◆ **Task statement**
Below are records; work out how many of their lines hold the string "exists" and give that number alone.

---

(** ** C6 *)

(** C6. With an operation whose [execute] fails on the first invocation
    and succeeds on the second, and [maxAttempts >= 2], [executeWithRetry]
    publishes [retry:attempt], [retry:failed], [retry:scheduled],
    [retry:attempt], [retry:success] and nothing else, returns the result of
    the second invocation, and leaves the world as the second invocation
    left it: [execute] is not invoked a third time. *)
Theorem executeWithRetry_fails_once_then_succeeds cfg op ctx st e w1 result w2 :
  (2 <= maxAttempts cfg)%Z ->
  execute op (world st) = (inl e, w1) ->
  execute op (setTimeout (calculateDelay cfg 1) w1) = (inr result, w2) ->
  let outcome := executeWithRetry cfg op ctx st in
  let log := published st outcome.2 in
  outcome.1 = Returned result /\
  world outcome.2 = w2 /\
  eventNames log =
    ["retry:attempt"; "retry:failed"; "retry:scheduled";
     "retry:attempt"; "retry:success"] /\
  count_events "retry:attempt" log = 2 /\
  count_events "retry:failed" log = 1 /\
  count_events "retry:scheduled" log = 1 /\
  count_events "retry:success" log = 1 /\
  count_events "retry:exhausted" log = 0 /\
  exists ev, last log = Some ev /\ eventData ev !! "result" = Some result.
Proof.
  intros Hmax Hex1 Hex2.
  destruct (retryLoop_failed_step cfg op ctx 0 None st e w1)
    as (st1 & a1 & f1 & s1 & Hloop1 & Hd1 & Hn1 & Hw1 & _); [lia|done|].
  change (0 + 1)%Z with 1%Z in *. rewrite <- Hw1 in Hex2.
  destruct (retryLoop_succeeded cfg op ctx 1 (Some e) st1 result w2)
    as (st2 & a2 & ok & Hloop2 & Hd2 & Hn2 & Hres & _ & Hw2 & _); [lia|done|].
  cbv zeta. unfold executeWithRetry. rewrite Hloop1, Hloop2. cbn [fst snd].
  assert (Hd : delivered st2 = delivered st ++ [a1; f1; s1] ++ [a2; ok])
    by (by rewrite Hd2, Hd1, <- !app_assoc).
  rewrite (published_app _ _ _ Hd).
  assert (Hnames : eventNames ([a1; f1; s1] ++ [a2; ok]) =
            ["retry:attempt"; "retry:failed"; "retry:scheduled";
             "retry:attempt"; "retry:success"])
    by (by rewrite !eventNames_app, Hn1, Hn2).
  unfold count_events. rewrite Hnames. count_names.
  repeat (split; [done|]). by exists ok.
Qed.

---

◆ **Output of the exercise**
2